▶ **Records**:
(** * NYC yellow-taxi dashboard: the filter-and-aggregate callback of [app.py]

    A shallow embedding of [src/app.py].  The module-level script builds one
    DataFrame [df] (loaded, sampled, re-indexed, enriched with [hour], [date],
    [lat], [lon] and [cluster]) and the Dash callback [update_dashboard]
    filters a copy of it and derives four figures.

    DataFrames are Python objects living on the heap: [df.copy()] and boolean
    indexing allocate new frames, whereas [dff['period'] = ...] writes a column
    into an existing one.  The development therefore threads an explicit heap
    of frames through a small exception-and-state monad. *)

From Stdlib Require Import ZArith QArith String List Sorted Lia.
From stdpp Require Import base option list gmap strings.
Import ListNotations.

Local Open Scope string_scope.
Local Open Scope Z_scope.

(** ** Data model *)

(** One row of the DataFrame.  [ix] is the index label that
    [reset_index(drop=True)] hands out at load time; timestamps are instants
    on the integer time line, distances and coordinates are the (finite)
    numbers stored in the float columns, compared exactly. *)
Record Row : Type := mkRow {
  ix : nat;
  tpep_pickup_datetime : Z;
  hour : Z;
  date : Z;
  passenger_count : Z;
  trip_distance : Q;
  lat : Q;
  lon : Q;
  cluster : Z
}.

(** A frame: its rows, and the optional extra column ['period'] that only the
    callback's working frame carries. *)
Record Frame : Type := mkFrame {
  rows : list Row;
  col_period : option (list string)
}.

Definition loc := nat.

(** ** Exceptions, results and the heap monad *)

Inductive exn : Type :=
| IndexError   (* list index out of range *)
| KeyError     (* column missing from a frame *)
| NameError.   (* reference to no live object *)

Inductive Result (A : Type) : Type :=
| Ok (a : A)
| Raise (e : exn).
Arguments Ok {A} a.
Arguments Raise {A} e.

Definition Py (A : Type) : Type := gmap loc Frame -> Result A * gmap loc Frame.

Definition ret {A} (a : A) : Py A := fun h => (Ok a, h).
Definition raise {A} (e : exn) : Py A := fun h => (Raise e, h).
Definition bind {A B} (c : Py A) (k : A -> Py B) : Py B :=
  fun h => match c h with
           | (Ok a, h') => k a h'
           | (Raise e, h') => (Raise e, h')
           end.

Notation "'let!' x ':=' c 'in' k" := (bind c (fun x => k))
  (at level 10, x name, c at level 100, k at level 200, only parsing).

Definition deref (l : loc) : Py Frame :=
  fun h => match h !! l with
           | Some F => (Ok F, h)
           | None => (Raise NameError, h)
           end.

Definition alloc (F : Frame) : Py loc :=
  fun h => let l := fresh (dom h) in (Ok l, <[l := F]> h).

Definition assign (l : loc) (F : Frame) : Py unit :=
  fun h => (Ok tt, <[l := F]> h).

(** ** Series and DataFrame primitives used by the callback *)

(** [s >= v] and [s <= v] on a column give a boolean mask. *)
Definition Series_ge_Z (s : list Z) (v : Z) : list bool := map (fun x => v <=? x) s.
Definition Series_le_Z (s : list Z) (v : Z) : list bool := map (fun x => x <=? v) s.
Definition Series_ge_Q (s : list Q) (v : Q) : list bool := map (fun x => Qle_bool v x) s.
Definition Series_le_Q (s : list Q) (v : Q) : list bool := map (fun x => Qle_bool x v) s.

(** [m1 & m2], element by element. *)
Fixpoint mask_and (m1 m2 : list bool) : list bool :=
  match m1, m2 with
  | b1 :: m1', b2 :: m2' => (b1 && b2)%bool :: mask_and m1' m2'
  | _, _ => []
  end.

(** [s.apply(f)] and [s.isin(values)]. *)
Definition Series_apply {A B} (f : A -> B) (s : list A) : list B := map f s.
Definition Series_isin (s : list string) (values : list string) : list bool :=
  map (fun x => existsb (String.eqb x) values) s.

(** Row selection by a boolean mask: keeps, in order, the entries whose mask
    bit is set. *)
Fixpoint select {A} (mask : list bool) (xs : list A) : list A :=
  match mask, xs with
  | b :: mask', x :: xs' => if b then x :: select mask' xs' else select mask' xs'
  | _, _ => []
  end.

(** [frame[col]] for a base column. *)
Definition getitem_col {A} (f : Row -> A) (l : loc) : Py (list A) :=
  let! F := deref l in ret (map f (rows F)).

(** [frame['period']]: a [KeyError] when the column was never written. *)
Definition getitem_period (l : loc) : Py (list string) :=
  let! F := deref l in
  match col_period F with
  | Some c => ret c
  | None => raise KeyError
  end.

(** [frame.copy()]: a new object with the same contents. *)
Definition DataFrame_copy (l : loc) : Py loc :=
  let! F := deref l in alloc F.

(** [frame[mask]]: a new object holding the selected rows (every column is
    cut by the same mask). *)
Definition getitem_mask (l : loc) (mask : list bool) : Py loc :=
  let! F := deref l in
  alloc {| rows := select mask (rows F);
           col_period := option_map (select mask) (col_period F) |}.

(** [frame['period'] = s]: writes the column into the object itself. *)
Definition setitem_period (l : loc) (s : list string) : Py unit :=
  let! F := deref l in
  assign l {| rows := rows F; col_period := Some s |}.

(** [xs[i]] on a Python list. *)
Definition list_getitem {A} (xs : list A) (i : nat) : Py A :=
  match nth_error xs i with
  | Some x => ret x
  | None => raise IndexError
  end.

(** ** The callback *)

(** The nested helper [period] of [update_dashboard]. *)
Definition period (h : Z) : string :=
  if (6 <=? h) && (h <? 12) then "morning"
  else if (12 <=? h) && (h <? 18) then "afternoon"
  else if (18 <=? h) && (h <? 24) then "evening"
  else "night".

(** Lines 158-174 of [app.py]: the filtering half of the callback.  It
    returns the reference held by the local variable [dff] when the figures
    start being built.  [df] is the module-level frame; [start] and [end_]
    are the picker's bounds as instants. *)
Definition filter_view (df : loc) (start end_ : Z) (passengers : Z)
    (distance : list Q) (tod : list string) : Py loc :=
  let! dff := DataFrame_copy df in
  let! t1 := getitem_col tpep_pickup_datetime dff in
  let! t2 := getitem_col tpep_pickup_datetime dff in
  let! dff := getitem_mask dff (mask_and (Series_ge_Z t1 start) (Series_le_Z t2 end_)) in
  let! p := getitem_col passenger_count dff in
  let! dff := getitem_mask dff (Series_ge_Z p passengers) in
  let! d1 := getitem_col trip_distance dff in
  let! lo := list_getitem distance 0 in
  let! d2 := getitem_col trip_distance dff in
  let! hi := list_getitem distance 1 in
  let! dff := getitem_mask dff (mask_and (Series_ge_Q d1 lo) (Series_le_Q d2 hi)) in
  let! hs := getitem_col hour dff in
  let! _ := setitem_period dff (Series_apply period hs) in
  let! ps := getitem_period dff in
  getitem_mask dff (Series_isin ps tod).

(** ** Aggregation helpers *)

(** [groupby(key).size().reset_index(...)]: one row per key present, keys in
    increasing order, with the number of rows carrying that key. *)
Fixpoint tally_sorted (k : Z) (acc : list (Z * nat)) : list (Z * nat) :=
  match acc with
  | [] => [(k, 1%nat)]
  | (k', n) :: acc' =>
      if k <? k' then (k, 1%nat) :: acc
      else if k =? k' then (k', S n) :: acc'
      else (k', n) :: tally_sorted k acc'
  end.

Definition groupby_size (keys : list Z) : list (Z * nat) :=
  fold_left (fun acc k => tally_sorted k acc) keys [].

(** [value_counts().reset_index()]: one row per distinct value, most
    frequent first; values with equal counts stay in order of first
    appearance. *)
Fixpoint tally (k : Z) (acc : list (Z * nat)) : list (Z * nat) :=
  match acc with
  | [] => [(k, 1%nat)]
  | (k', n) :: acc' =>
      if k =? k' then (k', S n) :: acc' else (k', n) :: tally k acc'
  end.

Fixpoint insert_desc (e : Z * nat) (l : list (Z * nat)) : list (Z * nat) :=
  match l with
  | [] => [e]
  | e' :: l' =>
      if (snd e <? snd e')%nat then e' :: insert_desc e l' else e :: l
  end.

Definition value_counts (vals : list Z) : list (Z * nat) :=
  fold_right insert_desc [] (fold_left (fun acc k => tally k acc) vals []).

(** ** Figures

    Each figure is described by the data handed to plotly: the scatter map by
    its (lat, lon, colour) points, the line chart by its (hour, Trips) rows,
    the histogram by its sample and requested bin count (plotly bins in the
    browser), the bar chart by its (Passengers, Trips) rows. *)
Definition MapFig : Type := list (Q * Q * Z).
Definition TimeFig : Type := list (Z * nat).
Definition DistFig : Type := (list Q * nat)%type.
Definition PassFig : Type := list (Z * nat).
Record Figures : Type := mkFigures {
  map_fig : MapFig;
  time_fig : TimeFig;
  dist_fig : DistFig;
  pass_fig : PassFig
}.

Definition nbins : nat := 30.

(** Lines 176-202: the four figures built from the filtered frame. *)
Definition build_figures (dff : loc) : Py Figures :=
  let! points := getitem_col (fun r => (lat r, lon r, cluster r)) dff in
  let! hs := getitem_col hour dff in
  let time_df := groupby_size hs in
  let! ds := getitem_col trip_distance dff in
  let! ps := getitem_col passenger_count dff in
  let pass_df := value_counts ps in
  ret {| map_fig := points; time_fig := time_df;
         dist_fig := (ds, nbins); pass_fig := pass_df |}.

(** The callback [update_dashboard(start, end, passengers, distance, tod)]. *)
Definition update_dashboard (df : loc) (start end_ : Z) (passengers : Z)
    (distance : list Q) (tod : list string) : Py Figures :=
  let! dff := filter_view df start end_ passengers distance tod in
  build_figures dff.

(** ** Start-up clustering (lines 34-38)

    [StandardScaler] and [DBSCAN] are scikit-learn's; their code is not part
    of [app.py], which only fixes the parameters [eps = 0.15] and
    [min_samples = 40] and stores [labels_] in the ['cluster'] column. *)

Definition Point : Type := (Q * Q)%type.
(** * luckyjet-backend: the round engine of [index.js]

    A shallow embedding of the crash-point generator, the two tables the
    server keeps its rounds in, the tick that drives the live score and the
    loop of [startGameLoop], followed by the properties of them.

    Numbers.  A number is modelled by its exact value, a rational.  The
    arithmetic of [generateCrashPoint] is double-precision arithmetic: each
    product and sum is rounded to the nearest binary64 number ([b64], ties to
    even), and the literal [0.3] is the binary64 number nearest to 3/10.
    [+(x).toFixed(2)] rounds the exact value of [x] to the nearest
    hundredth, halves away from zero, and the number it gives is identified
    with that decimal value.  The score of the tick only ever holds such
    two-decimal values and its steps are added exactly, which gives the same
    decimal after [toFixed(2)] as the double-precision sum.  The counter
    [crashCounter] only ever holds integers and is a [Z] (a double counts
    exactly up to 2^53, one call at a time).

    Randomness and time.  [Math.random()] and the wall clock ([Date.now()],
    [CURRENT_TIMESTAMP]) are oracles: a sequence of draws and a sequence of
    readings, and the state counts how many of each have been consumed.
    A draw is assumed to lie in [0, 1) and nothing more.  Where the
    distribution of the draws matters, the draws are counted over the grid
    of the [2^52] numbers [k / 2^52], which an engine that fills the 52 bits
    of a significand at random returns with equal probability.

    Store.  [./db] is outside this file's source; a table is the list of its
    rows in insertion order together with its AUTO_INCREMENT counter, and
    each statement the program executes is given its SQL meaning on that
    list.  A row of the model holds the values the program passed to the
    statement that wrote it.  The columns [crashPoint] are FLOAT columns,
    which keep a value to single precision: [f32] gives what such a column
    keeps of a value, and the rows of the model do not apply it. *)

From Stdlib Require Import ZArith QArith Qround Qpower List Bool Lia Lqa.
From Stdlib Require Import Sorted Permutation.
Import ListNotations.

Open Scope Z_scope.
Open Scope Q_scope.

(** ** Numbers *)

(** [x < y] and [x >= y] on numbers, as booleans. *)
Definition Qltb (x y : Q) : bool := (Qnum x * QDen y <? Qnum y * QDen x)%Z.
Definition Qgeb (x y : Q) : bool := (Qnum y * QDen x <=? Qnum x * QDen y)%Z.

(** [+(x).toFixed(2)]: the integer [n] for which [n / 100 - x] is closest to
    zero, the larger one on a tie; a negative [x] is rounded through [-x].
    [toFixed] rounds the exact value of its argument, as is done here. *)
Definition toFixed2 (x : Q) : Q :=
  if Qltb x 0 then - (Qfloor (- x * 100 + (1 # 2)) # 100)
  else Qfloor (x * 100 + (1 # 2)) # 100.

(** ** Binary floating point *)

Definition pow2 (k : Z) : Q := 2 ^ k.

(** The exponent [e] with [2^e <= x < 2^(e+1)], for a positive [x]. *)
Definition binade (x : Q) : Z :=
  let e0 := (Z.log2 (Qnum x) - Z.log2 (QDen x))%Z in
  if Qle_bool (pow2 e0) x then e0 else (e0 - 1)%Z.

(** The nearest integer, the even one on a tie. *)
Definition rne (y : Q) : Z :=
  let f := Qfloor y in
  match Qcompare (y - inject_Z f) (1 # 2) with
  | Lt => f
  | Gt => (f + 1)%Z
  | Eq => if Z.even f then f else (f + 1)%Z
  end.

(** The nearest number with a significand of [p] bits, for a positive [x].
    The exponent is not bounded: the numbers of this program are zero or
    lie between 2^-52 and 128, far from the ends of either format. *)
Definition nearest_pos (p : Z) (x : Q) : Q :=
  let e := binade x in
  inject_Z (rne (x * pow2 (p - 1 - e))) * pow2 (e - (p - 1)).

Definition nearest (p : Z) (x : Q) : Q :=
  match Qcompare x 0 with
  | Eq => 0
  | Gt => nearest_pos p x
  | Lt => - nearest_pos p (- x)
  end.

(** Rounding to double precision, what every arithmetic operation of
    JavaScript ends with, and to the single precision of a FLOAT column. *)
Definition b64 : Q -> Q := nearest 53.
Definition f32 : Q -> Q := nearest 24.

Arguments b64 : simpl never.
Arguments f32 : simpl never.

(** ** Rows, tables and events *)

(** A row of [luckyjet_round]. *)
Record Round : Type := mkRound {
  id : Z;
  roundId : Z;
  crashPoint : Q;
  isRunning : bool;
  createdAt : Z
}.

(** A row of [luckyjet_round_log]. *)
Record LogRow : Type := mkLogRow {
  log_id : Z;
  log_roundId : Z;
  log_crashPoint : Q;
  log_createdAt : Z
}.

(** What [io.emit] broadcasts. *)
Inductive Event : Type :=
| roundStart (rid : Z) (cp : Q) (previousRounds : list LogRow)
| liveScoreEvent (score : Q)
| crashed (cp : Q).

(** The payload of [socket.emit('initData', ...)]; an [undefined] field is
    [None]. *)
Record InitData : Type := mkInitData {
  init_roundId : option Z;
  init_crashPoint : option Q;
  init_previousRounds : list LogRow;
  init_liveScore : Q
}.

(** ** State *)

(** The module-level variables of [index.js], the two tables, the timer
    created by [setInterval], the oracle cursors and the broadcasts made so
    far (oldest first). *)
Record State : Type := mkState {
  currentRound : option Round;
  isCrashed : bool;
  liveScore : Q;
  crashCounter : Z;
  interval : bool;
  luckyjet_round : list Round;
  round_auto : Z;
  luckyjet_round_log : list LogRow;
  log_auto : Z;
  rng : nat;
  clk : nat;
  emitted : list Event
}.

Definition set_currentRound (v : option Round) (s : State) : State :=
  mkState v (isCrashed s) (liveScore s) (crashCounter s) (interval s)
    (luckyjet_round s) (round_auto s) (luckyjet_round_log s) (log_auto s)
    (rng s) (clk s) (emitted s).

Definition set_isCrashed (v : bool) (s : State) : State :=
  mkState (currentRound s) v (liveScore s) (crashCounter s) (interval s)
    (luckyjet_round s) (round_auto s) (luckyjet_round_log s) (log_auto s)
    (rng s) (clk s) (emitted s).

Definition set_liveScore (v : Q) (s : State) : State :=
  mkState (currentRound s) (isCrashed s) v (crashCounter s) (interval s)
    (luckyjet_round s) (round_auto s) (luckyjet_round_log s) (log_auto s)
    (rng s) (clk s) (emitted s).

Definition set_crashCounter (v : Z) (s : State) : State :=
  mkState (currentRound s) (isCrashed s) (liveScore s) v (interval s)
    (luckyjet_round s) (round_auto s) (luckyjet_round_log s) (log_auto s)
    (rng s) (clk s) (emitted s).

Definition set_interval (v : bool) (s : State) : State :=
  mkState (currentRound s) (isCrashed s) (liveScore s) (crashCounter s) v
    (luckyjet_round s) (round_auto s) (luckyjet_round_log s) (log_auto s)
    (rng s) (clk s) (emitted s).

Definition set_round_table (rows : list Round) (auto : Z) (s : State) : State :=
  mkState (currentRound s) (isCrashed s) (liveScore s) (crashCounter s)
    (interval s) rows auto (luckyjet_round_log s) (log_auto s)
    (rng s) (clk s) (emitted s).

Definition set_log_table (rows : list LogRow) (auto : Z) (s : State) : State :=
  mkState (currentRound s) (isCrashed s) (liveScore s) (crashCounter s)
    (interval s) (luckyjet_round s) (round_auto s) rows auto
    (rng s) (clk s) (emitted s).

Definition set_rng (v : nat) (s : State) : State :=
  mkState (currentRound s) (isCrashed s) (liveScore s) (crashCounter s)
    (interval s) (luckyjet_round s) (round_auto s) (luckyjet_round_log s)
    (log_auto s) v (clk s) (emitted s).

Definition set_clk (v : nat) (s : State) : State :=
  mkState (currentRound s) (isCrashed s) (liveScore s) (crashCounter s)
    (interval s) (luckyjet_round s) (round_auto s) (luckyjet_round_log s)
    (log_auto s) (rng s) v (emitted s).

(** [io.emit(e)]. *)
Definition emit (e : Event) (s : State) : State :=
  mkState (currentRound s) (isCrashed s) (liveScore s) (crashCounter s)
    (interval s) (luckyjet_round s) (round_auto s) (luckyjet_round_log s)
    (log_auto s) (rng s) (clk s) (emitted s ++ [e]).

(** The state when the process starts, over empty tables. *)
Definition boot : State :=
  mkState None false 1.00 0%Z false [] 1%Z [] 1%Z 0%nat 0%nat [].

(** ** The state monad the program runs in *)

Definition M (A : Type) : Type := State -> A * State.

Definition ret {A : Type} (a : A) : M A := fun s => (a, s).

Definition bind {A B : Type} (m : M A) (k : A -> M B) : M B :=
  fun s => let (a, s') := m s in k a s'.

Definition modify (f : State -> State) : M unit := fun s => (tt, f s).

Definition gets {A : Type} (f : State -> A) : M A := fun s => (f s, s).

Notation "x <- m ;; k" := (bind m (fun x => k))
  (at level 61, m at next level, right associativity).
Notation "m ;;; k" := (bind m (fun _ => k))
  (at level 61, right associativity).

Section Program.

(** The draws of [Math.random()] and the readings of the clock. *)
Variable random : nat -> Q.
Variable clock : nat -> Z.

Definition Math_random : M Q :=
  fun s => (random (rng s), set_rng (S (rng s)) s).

▶ **Exercise brief**:
Copy whichever lines of the records above contain the word "decimal".

▶ **Response below**:
    with that decimal value.  The score of the tick only ever holds such
    two-decimal values and its steps are added exactly, which gives the same
    decimal after [toFixed(2)] as the double-precision sum.  The counter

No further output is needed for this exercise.